Preparing Baccalaureate Nursing Students to be Microsystem Leaders

Monday, 19 September 2016: 1:50 PM

Chito Arcos Belchez, MSN, RN-BC
School of Nursing, University of Kansas School of Nursing, Kansas City, KS, USA
David Martin, MN, RN
School of Nursing, University of Kansas, Kansas City, KS, USA

Historically leadership courses developed for undergraduate nursing education programs have focused on identifying personal skills deemed essential for students. These skills primarily relate to personal traits and qualities that identify students’ self-knowledge, communication skills, risk taking, and delegation. What is lacking is the concept and components of system leadership. Knowledge of system leadership helps nurses identify the structures, processes, and outcomes present in a clinical microsystem. Strong clinical microsystems are the precursor of a healthy work environment.

 

In a clinical microsystem leadership course, there are three main concepts. Those are leadership, microsystem, and healthy work environment. Leadership is the ability to motivate others to accomplish goals. The concept of a microsystem is the combination of small groups of people working together to provide care to specific subpopulation of patient (Nelson et al. 2007). Healthy work environments recognize the ability to achieve positive patient outcomes through the use of skill communication, meaningful recognition, authentic leadership, true collaboration, effective decision making and appropriate staffing (AACN Standard for Excellence, 2005). It is through the integration of these concepts that students become aware of the importance of understanding their work environment and their role in that environment.

 “The microsystem is the structural unit responsible for delivering care to specific patient populations or frontline places where patient, families and care teams meet” (2008 AACN Essentials, p. 38). Clinical microsystems are the basic building blocks of all healthcare systems.

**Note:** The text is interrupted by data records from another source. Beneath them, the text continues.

Definition onSignal (s : Signal) (v : View) : View :=
  match s with
  | BeforeInstallPrompt e =>
      showInstallButton
        {| manager := {| PWA.deferredPrompt := Some e;
                         PWA.isInstalled := PWA.isInstalled (manager v);
                         PWA.shown := PWA.shown (manager v) |};
           installBtn := installBtn v |}
  | AppInstalled =>
      hideInstallButton
        {| manager := {| PWA.deferredPrompt := None; PWA.isInstalled := true;
                         PWA.shown := PWA.shown (manager v) |};
           installBtn := installBtn v |}
  end.

(** What the page goes through: a window event, or a click on the install
    button, with the window events that arrive while [promptInstall] waits
    for the user's choice. *)
Inductive PageEvent :=
| Window (s : Signal)
| ClickInstall (during : list Signal).

Definition onClickInstall (during : list Signal) (v : View) : View :=
  match installBtn v with
  | None => v
  | Some _ =>
      let meanwhile := λ m,
        manager (foldl (λ v s, onSignal s v) {| manager := m; installBtn := installBtn v |}
                   during) in
      {| manager := (PWA.promptInstall meanwhile (manager v)).2;
         installBtn :=
           match PWA.deferredPrompt (manager v) with
           | Some e =>
               match PWA.prompt e with
               | Normal _ => installBtn (foldl (λ v s, onSignal s v) v during)
               | Throw _ => installBtn v
               end
           | None => installBtn v
           end |}
  end.

Definition step (v : View) (ev : PageEvent) : View :=
  match ev with
  | Window s => onSignal s v
  | ClickInstall during => onClickInstall during v
  end.

Definition run (events : list PageEvent) (v : View) : View := foldl step v events.

End Page.

(** ** Sample inputs *)

Module Sample.

Definition fonts_request : Request :=
  {| method := "GET"; url := "https://fonts.googleapis.com/css?family=Roboto";
     destination := "style"; mode := "no-cors"; payload := EmptyString |}.

Definition page_request : Request :=
  {| method := "GET"; url := "https://padel.example/players.html";
     destination := "document"; mode := "navigate"; payload := EmptyString |}.

Definition score_request : Request :=
  {| method := "POST"; url := "https://padel.example/api/score";
     destination := EmptyString; mode := "cors"; payload := "{}" |}.

Definition fresh : Response := {| status := 200; body := "fresh"; headers := [] |}.
Definition stale : Response := {| status := 200; body := "stale"; headers := [] |}.
Definition rejected : Response := {| status := 500; body := "no"; headers := [] |}.

Definition online (ms : N) : Network := λ _, {| latency := ms; outcome := Responds fresh |}.
Definition offline : Network := λ _, {| latency := 30; outcome := Fails |}.
Definition refusing : Network := λ _, {| latency := 30; outcome := Responds rejected |}.

Definition empty_world : World := {| caches := []; now := 0; log := [] |}.

(** The fonts stylesheet is held by the dynamic cache only. *)
Definition fonts_in_dynamic : World :=
  {| caches := [(STATIC_CACHE, ∅); (DYNAMIC_CACHE, {[url fonts_request := stale]})];
     now := 0; log := [] |}.

(** A superseded generation next to the three current ones. *)
Definition before_activation : World :=
  {| caches := [("padel-static-v2.0.0", {["/" := stale]});
                (STATIC_CACHE, {["/" := fresh]});
                (DYNAMIC_CACHE, ∅);
                (CACHE_NAME, ∅)];
     now := 0; log := [] |}.

Definition one_player : DataStore :=
  λ key, if String.eqb key "players" then ["{id:1}"] else [].

Definition accepting_prompt : PWA.PromptEvent :=
  {| PWA.prompt := Normal (); PWA.userChoice := Normal "accepted" |}.

End Sample.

It is a combination of a small groups of people who work together on a regular basis to provide care and the subpopulation of patients who receive that care (Nelson, Batalden, & Godfrey. 2007). This is the environment where the nurse participates in a broad mixture of direct and indirect patient care delivery processes. Within this environment nurses are expected to demonstrate leadership skills.  This presentation will provide the participants with the beginning concepts and content needed to present a system leadership course in undergraduate nursing curriculums.